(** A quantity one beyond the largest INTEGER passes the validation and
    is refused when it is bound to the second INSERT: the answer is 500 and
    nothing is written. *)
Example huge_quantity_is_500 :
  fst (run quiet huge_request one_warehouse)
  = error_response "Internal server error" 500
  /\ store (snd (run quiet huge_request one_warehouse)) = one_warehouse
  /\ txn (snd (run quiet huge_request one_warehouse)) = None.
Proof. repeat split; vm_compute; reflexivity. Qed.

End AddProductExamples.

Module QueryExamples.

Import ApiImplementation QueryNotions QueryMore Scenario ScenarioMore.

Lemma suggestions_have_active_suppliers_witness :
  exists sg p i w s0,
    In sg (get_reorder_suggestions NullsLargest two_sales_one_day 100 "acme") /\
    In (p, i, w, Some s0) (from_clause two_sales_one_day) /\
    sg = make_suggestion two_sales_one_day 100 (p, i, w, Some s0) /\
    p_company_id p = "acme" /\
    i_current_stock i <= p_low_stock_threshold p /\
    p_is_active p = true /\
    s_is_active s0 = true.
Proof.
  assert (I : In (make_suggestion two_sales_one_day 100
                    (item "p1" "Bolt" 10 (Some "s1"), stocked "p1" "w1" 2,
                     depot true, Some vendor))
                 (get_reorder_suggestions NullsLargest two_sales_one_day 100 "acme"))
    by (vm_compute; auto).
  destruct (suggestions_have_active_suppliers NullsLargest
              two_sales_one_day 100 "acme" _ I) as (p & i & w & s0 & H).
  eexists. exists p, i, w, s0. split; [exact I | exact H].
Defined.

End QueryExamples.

### The problem
Print all the data exactly.

### Problem solution
(** A quantity one beyond the largest INTEGER passes the validation and
    is refused when it is bound to the second INSERT: the answer is 500 and
    nothing is written. *)
Example huge_quantity_is_500 :
  fst (run quiet huge_request one_warehouse)
  = error_response "Internal server error" 500
  /\ store (snd (run quiet huge_request one_warehouse)) = one_warehouse
  /\ txn (snd (run quiet huge_request one_warehouse)) = None.
Proof. repeat split; vm_compute; reflexivity. Qed.

End AddProductExamples.

Module QueryExamples.

Import ApiImplementation QueryNotions QueryMore Scenario ScenarioMore.

Lemma suggestions_have_active_suppliers_witness :
  exists sg p i w s0,
    In sg (get_reorder_suggestions NullsLargest two_sales_one_day 100 "acme") /\
    In (p, i, w, Some s0) (from_clause two_sales_one_day) /\
    sg = make_suggestion two_sales_one_day 100 (p, i, w, Some s0) /\
    p_company_id p = "acme" /\
    i_current_stock i <= p_low_stock_threshold p /\
    p_is_active p = true /\
    s_is_active s0 = true.
Proof.
  assert (I : In (make_suggestion two_sales_one_day 100
                    (item "p1" "Bolt" 10 (Some "s1"), stocked "p1" "w1" 2,
                     depot true, Some vendor))
                 (get_reorder_suggestions NullsLargest two_sales_one_day 100 "acme"))
    by (vm_compute; auto).
  destruct (suggestions_have_active_suppliers NullsLargest
              two_sales_one_day 100 "acme" _ I) as (p & i & w & s0 & H).
  eexists. exists p, i, w, s0. split; [exact I | exact H].
Defined.

End QueryExamples.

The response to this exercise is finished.